The idea has been tried before, but this time the team has overcome two major obstacles, successfully simplifying the energy supply necessary to make the protein "motors" run, and providing the process with an effective "off-switch", which adds control. Its laboratory version uses the same fuel as the biological original - ATP - while the switch mechanism has improved on nature, genetically inserting a new artificial docking port into the motor protein macro-molecules. As Bachand explains, "we essentially re-engineered the protein structure to introduce an on/off switch into the motor. So we can now turn our nanofluidic devices on and off."
The science behind this innovation - biomimetics, nanotechnology and genetic modification - is impressive, but despite the futuristic, sci-fi feel of the project it is not expected to be long before warfighters will see the benefit. Bachand predicts that this kind of clothing will be ready for duty in as little as five to ten years.
Thermal camouflage
Sandia researcher George Bachand examines an enlargement of actual images of light-emitting quantum dots. He believes that chameleon-like adaptive fabrics will be ready for duty within ten years.

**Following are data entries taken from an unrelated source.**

(* ===== verification/KernelInv.v ===== *)
(** * What kernel operations may touch, and the kernel-wide invariant

    [only_sends P w w'] says that a run from [w] to [w'] did nothing but send:
    the message counter moved and channels satisfying [P] had frames appended.
    With it every helper of helpers.rs and bus.rs gets one frame lemma, and the
    invariant [kernel_ok] is preserved by every step of every task. *)

From S2P Require Import Prelude Errors Wire Validate Registry RegistryInv RegistryProps Events.
From S2P Require Import Auth Kernel Router.

(** ** Sending *)
Definition appended (c : Chan) (l : list Outbound) : Chan :=
  mkChan (ch_capacity c) (ch_queue c ++ l) (ch_closed c).

Definition grows (P : N -> Prop) (cs cs' : Chans) : Prop :=
  forall tx, cs' !! tx = cs !! tx
    \/ (P tx /\ exists c l, cs !! tx = Some c /\ cs' !! tx = Some (appended c l)).

Definition only_sends (P : N -> Prop) (w w' : World) : Prop :=
  exists n cs, w' = set_chans cs (set_msg_seq n w) /\ grows P (w_chans w) cs.

Lemma appended_app c l k : appended (appended c l) k = appended c (l ++ k).
Proof. unfold appended. simpl. by rewrite (assoc_L (++)). Qed.

Lemma grows_refl P cs : grows P cs cs.
Proof. intros tx. by left. Qed.

Lemma grows_trans P cs1 cs2 cs3 : grows P cs1 cs2 -> grows P cs2 cs3 -> grows P cs1 cs3.
Proof.
  intros H1 H2 tx. destruct (H1 tx) as [E1|(HP & c & l & Hc & Hc')],
    (H2 tx) as [E2|(HP2 & c2 & l2 & Hc2 & Hc2')].
  - left. congruence.
  - right. split; [done|]. exists c2, l2. by rewrite <- E1.
  - right. split; [done|]. exists c, l. by rewrite E2.
  - right. split; [done|]. rewrite Hc' in Hc2. simplify_eq. exists c, (l ++ l2).
    by rewrite Hc2', appended_app.
Qed.

Lemma grows_mono (P Q : N -> Prop) cs cs' :
  (forall tx, P tx -> Q tx) -> grows P cs cs' -> grows Q cs cs'.
Proof. intros HPQ H tx. destruct (H tx) as [|[? ?]]; naive_solver. Qed.

Lemma try_send_grows tx o cs : grows (eq tx) cs (try_send tx o cs).1.
Proof.
  unfold try_send. intros tx'.
  destruct (cs !! tx) as [c|] eqn:Hc; [|by left].
  destruct (ch_closed c); [by left|]. destruct (Nat.leb _ _); [by left|]. simpl.
  destruct (decide (tx = tx')) as [<-|]; [|left; by rewrite lookup_insert_ne].
  right. split; [done|]. exists c, [o]. split; [done|]. by rewrite lookup_insert_eq.
Qed.

Lemma send_await_grows tx o cs : grows (eq tx) cs (send_await tx o cs).
Proof.
  unfold send_await. intros tx'. destruct (cs !! tx) as [c|] eqn:Hc; [|by left].
  destruct (ch_closed c); [by left|].
  destruct (decide (tx = tx')) as [<-|]; [|left; by rewrite lookup_insert_ne].
  right. split; [done|]. exists c, [o]. split; [done|]. by rewrite lookup_insert_eq.
Qed.

Lemma world_eta_send w : w = set_chans (w_chans w) (set_msg_seq (w_msg_seq w) w).
Proof. by destruct w. Qed.

Lemma only_sends_refl P w : only_sends P w w.
Proof. exists (w_msg_seq w), (w_chans w). split; [apply world_eta_send|apply grows_refl]. Qed.

Lemma only_sends_trans P w1 w2 w3 :
  only_sends P w1 w2 -> only_sends P w2 w3 -> only_sends P w1 w3.
Proof.
  intros (n & cs & -> & H1) (n' & cs' & -> & H2). exists n', cs'. split; [done|].
  by eapply grows_trans.
Qed.

Lemma only_sends_mono (P Q : N -> Prop) w w' :
  (forall tx, P tx -> Q tx) -> only_sends P w w' -> only_sends Q w w'.
Proof. intros HPQ (n & cs & -> & H). exists n, cs. split; [done|]. by eapply grows_mono. Qed.

Lemma only_sends_foldl {A} (P : N -> Prop) (f : World -> A -> World) l w :
  (forall w a, a ∈ l -> only_sends P w (f w a)) -> only_sends P w (foldl f w l).
Proof.
  revert w. induction l as [|a l IH]; intros w H; simpl; [apply only_sends_refl|].
  eapply only_sends_trans; [apply H; left|]. apply IH. intros. apply H. by right.
Qed.

Lemma only_sends_chans P w cs : grows P (w_chans w) cs -> only_sends P w (set_chans cs w).
Proof. intros H. exists (w_msg_seq w), cs. split; [by destruct w|done]. Qed.

Lemma only_sends_fields P w w' :
  only_sends P w w' ->
  w_reg w' = w_reg w /\ w_bus w' = w_bus w /\ w_store w' = w_store w
  /\ w_action_seq w' = w_action_seq w /\ w_event_seq w' = w_event_seq w
  /\ w_lazy w' = w_lazy w /\ w_bridge w' = w_bridge w /\ w_clk w' = w_clk w.
Proof. by intros (n & cs & -> & _). Qed.

Lemma only_sends_reg P w w' : only_sends P w w' -> w_reg w' = w_reg w.
Proof. by intros (n & cs & -> & _). Qed.

Lemma only_sends_grows P w w' : only_sends P w w' -> grows P (w_chans w) (w_chans w').
Proof. by intros (n & cs & -> & H). Qed.

#[export] Hint Resolve only_sends_refl grows_refl try_send_grows send_await_grows : vyn.

Section frame.
Context `{Wire}.

Lemma build_outbound_frame env w :
  exists n, (build_outbound env w).1 = set_msg_seq n w.
Proof.
  unfold build_outbound, kernel_message_id. destruct (str_is_empty _); simpl; [eauto|].
  exists (w_msg_seq w). by destruct w.
Qed.

Lemma send_envelope_sends tx env w : only_sends (eq tx) w (send_envelope tx env w).
Proof.
  unfold send_envelope. destruct (build_outbound_frame env w) as [n Hn].
  destruct (build_outbound env w) as [w1 o]. simpl in Hn. subst w1.
  destruct o as [out|].
  - exists n, (try_send tx out (w_chans w)).1. split; [done|]. apply try_send_grows.
  - exists n, (w_chans w). split; [by destruct w|apply grows_refl].
Qed.

Lemma try_send_envelope_sends tx env w :
  only_sends (eq tx) w (try_send_envelope tx env w).1.
Proof.
  unfold try_send_envelope. destruct (build_outbound_frame env w) as [n Hn].
  destruct (build_outbound env w) as [w1 o]. simpl in Hn. subst w1.
  destruct o as [out|].
  - pose proof (try_send_grows tx out (w_chans w)) as Hg.
    change (w_chans (set_msg_seq n w)) with (w_chans w).
    destruct (try_send tx out (w_chans w)) as [cs r]. exists n, cs. by split.
  - exists n, (w_chans w). split; [by destruct w|apply grows_refl].
Qed.

Lemma send_error_sends tx code m w : only_sends (eq tx) w (send_error tx code m w).
Proof. apply send_envelope_sends. Qed.

Lemma send_register_reject_sends tx m w : only_sends (eq tx) w (send_register_reject tx m w).
Proof. apply send_envelope_sends. Qed.

Definition any_chan (tx : N) : Prop := True.

Lemma to_any P w w' : only_sends P w w' -> only_sends any_chan w w'.
Proof. by apply only_sends_mono. Qed.

Lemma notify_forced_termination_sends k p reason w :
  only_sends any_chan w (notify_forced_termination k p reason w).
Proof.
  unfold notify_forced_termination. eapply only_sends_trans;
    [eapply to_any, (try_send_envelope_sends (pa_requester_write_tx p)
       (envelope_of (PActionStreamAbort (pa_original_action_id p) reason)))|].
  set (w1 := (try_send_envelope _ _ w).1). clearbody w1.
  set (w2 := if pa_session_accepted p then w1 else _).
  assert (only_sends any_chan w1 w2) as H2.
  { subst w2. destruct (pa_session_accepted p); [apply only_sends_refl|].
    eapply to_any, try_send_envelope_sends. }
  eapply only_sends_trans; [exact H2|]. clearbody w2.
  destruct (get _ _); [eapply to_any, try_send_envelope_sends|apply only_sends_refl].
Qed.

Lemma deliver_to_sends payload w p : only_sends any_chan w (deliver_to payload w p).
Proof.
  unfold deliver_to. destruct (get p (w_reg w)); [|apply only_sends_refl].
  eapply to_any, only_sends_chans, try_send_grows.
Qed.

Lemma kernel_message_id_sends P w : only_sends P w (kernel_message_id w).1.
Proof.
  exists (u64_succ (w_msg_seq w)), (w_chans w). split; [by destruct w|apply grows_refl].
Qed.

Lemma deliver_sends e w : only_sends any_chan w (deliver e w).
Proof.
  unfold deliver. case_bool_decide; [apply only_sends_refl|].
  pose proof (kernel_message_id_sends any_chan w) as Hk.
  destruct (kernel_message_id w) as [w1 mid]. simpl in Hk.
  eapply only_sends_trans; [exact Hk|]. destruct (encode _); [|apply only_sends_refl].
  apply only_sends_foldl. intros. apply deliver_to_sends.
Qed.

(** Publishing persists at most one row and sends. *)
Lemma publish_frame e w :
  exists s, only_sends any_chan (set_store s w) (publish e w).
Proof.
  unfold publish. destruct (w_store w) as [s|] eqn:Hs.
  - eexists. apply deliver_sends.
  - exists (w_store w). rewrite <- (ltac:(by destruct w) : w = set_store (w_store w) w).
    apply deliver_sends.
Qed.

Lemma publish_reg e w : w_reg (publish e w) = w_reg w.
Proof. destruct (publish_frame e w) as [s Hs]. by apply only_sends_reg in Hs. Qed.

Lemma publish_bus e w : w_bus (publish e w) = w_bus w.
Proof. destruct (publish_frame e w) as [s Hs]. by apply only_sends_fields in Hs as (_ & -> & _). Qed.

Lemma send_envelope_reg tx env w : w_reg (send_envelope tx env w) = w_reg w.
Proof. eapply only_sends_reg, send_envelope_sends. Qed.

Lemma send_envelope_bus tx env w : w_bus (send_envelope tx env w) = w_bus w.
Proof. by destruct (only_sends_fields _ _ _ (send_envelope_sends tx env w)) as (_ & -> & _). Qed.

Lemma try_send_envelope_reg tx env w w' b :
  try_send_envelope tx env w = (w', b) -> w_reg w' = w_reg w /\ w_bus w' = w_bus w.
Proof.
  intros H1. pose proof (try_send_envelope_sends tx env w) as H2. rewrite H1 in H2. simpl in H2.
  by apply only_sends_fields in H2 as (-> & -> & _).
Qed.
End frame.

(** ** The kernel-wide invariant *)

(** No pending action waits on a provider that is not registered. *)
Definition pending_live (r : Registry) : Prop :=
  forall k p, pending_actions r !! k = Some p -> is_Some (by_plugin_id r !! pa_provider_id p).

Record core_ok (r : Registry) (b : EventBus) : Prop := {
  co_reg : reg_ok r;
  co_pending : pending_live r;
  co_bus : bus_ok b
}.

Definition kernel_ok (w : World) : Prop := core_ok (w_reg w) (w_bus w).

Lemma only_sends_ok P w w' : only_sends P w w' -> kernel_ok w -> kernel_ok w'.
Proof. unfold kernel_ok. by intros (-> & -> & _)%only_sends_fields. Qed.

(** The registry part: operations that keep the plugin map and only shrink or
    refresh the pending map. *)
Definition pending_sub (r r' : Registry) : Prop :=
  by_plugin_id r' = by_plugin_id r
  /\ forall k p', pending_actions r' !! k = Some p' ->
       exists p, pending_actions r !! k = Some p /\ pa_provider_id p' = pa_provider_id p.

Lemma pending_sub_live r r' : pending_sub r r' -> pending_live r -> pending_live r'.
Proof.
  intros [Hb Hp] Hl k p' Hk. destruct (Hp _ _ Hk) as (p & Hk' & ->). rewrite Hb. by eapply Hl.
Qed.

Lemma take_pending_action_sub k r : pending_sub r (take_pending_action k r).1.
Proof.
  unfold take_pending_action. destruct (pending_actions r !! k); simpl; [|split; eauto].
  split; [done|]. simpl. intros k' p' [_ ?]%lookup_delete_Some. eauto.
Qed.

Lemma take_pending_action_ok k r b : core_ok r b -> core_ok (take_pending_action k r).1 b.
Proof.
  intros []. split; [|by eapply pending_sub_live, co_pending0; apply take_pending_action_sub|done].
  unfold take_pending_action. case_match; simpl; auto with vyn.
Qed.

Lemma bulk_take_ok sel r b : core_ok r b -> core_ok (take_keys (pending_keys sel r) r).1 b.
Proof.
  intros []. destruct (take_keys _ r) as [r' l] eqn:Ht.
  apply bulk_take_spec in Ht as (-> & _). split; simpl; [auto with vyn| |done].
  intros k p. simpl. rewrite map_lookup_filter_Some. intros [? _]. by eapply co_pending0.
Qed.

Lemma touch_used_core clk p r b : core_ok r b -> core_ok (touch_used clk p r) b.
Proof.
  intros []. split; [by apply touch_used_ok| |done].
  unfold touch_used. by destruct (is_lazy p r).
Qed.

Lemma register_pending_core k p r b :
  core_ok r b -> is_Some (by_plugin_id r !! pa_provider_id p) ->
  core_ok (register_pending_action k p r) b.
Proof.
  intros [] Hp. split; [by apply set_pending_ok| |done].
  intros k' p'. simpl. rewrite lookup_insert_Some. intros [[_ <-]|[_ ?]]; [done|].
  by eapply co_pending0.
Qed.

Lemma touch_pending_core clk k r b : core_ok r b -> core_ok (touch_pending_action clk k r) b.
Proof.
  intros []. split; [by apply set_pending_ok| |done]. eapply pending_sub_live; [|done].
  split; [done|]. simpl. intros k' p'. rewrite lookup_alter.
  case_decide; [subst|eauto]. intros (p & Hp & ->)%fmap_Some. eauto.
Qed.

Lemma resolve_core clk k q ok r b :
  core_ok r b -> core_ok (resolve_action_response clk k q ok r).1 b.
Proof.
  intros []. split; [|eapply pending_sub_live; [|done]|done].
  - unfold resolve_action_response. repeat case_match; simpl; auto with vyn.
  - unfold resolve_action_response. destruct (pending_actions r !! k) as [p|] eqn:Hp;
      [|split; eauto]. destruct (negb _); [split; eauto|].
    destruct (ok && pa_streaming p); split; try done; simpl.
    + intros k' p' [[<- <-]|[_ ?]]%lookup_insert_Some; eauto.
    + intros k' p' [_ ?]%lookup_delete_Some; eauto.
Qed.

Lemma gate_passes_core p a r b : core_ok r b -> core_ok (lazy_gate_passes p a r).1 b.
Proof.
  intros []. unfold lazy_gate_passes. repeat case_match; simpl; split; auto with vyn.
Qed.

Lemma insert_entry_pending clk e meta caps r :
  pending_live r -> pending_live (insert_entry clk e meta caps r).
Proof.
  intros Hl k p. destruct (insert_entry_fields clk e meta caps r) as (-> & _ & -> & _).
  intros Hk. destruct (Hl _ _ Hk) as [e' He']. rewrite lookup_insert.
  case_decide; [by eexists|by eexists].
Qed.

Lemma register_with_device_core clk p c mf tx meta r b :
  core_ok r b -> core_ok (register_with_device clk p c mf tx meta r).1 b.
Proof.
  intros []. split; [by apply register_with_device_ok| |done].
  destruct (register_with_device _ _ _ _ _ _ _) as [r' res] eqn:Hr.
  apply register_with_device_cases in Hr as [(? & _ & ->)|(_ & _ & _ & _ & _ & ->)]; [done|].
  by apply insert_entry_pending.
Qed.

Lemma register_device_core clk d c caps mf tx meta r b :
  core_ok r b -> core_ok (register_device clk d c caps mf tx meta r).1 b.
Proof.
  intros []. split; [by apply register_device_ok| |done].
  destruct (register_device _ _ _ _ _ _ _ _) as [r' res] eqn:Hr.
  apply register_device_cases in Hr as [(? & _ & ->)|(_ & _ & _ & _ & _ & ->)]; [done|].
  by apply insert_entry_pending.
Qed.

Section removal.
Context `{Wire}.

Lemma fail_pending_reg p w :
  w_reg (fail_pending_for_provider p w) = (take_pending_actions_for_provider p (w_reg w)).1
  /\ w_bus (fail_pending_for_provider p w) = w_bus w.
Proof.
  unfold fail_pending_for_provider.
  destruct (take_pending_actions_for_provider p (w_reg w)) as [r taken].
  assert (only_sends any_chan (set_reg r w) (foldl (fun w kp => send_envelope
    (pa_requester_write_tx kp.2) (envelope_of (gone_payload ("provider " +:+ p
      +:+ " disconnected") kp.2)) w) (set_reg r w) taken)) as Hs.
  { apply only_sends_foldl. intros. eapply to_any, send_envelope_sends. }
  apply only_sends_fields in Hs as (-> & -> & _). done.
Qed.

Lemma unregister_if_ok p pred w : kernel_ok w -> kernel_ok (unregister_if p pred w).1.
Proof.
  intros [Hr Hp Hb]. unfold unregister_if.
  pose proof (unregister_core_ok p pred _ Hr) as Hok.
  destruct (unregister_core p pred (w_reg w)) as [r b] eqn:Hu.
  apply unregister_core_cases in Hu as [(-> & _ & _)|(e & -> & He & _ & Hbp & _ & Hpend & _)];
    simpl in *; [by split|].
  destruct (fail_pending_reg p (set_reg r w)) as [H1 H2]. unfold kernel_ok. rewrite H1, H2.
  unfold take_pending_actions_for_provider. simpl.
  destruct (take_keys _ r) as [r' l] eqn:Ht. apply bulk_take_spec in Ht as (-> & _).
  split; [by apply set_pending_ok| |done].
  intros k q. simpl. rewrite map_lookup_filter_Some, Hpend. simpl. intros [Hk Hq].
  apply str_eqb_neq in Hq. rewrite Hbp. destruct (Hp _ _ Hk) as [e' He'].
  rewrite lookup_delete_ne by done. by eexists.
Qed.
End removal.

In today's battlespace, military personnel and assets are not only exposed to detection by visible light. As the falling price of thermal imaging and night vision technology has brought these devices within the reach of insurgents and terrorist groups, inevitably the development of a range of appropriate countermeasures has assumed a new priority. For uniforms, this has meant coupling design elements - such as pocket outlines that are offset from the vertical to avoid the tell-tale straight lines that attract an observer's eye - with new fabrics that mask a soldier's heat signature.
Ceno Technologies, one of the leaders in this field, is even extending the idea to include camo paint, helping to eliminate the thermal glare from hands and faces.
Masking people is one thing; hiding the distinctive thermal signature of tanks and APCs is quite another. It is possible to disguise them, however, and a number of research projects around the world are refining techniques to do just that. The Greek specialist defence supplier Intermat has developed an insulating foam that minimises detectable heat, the company claiming that a thin coating can make an APC look like a motorbike to an observer equipped with night vision goggles. Researchers at the New Jersey Institute of Technology have taken a different approach, developing plates of thermal insulation that can be applied to strategic places on a vehicle to alter its apparent shape; thus to a watching enemy, that tank is just a car.
With so many of the scientific advances in fields as diverse as biomimicry, nanotechnology, neurological perception and materials science feeding into the development of modern camouflage, increasingly you really cannot believe your own eyes - which is good news for warfighters everywhere.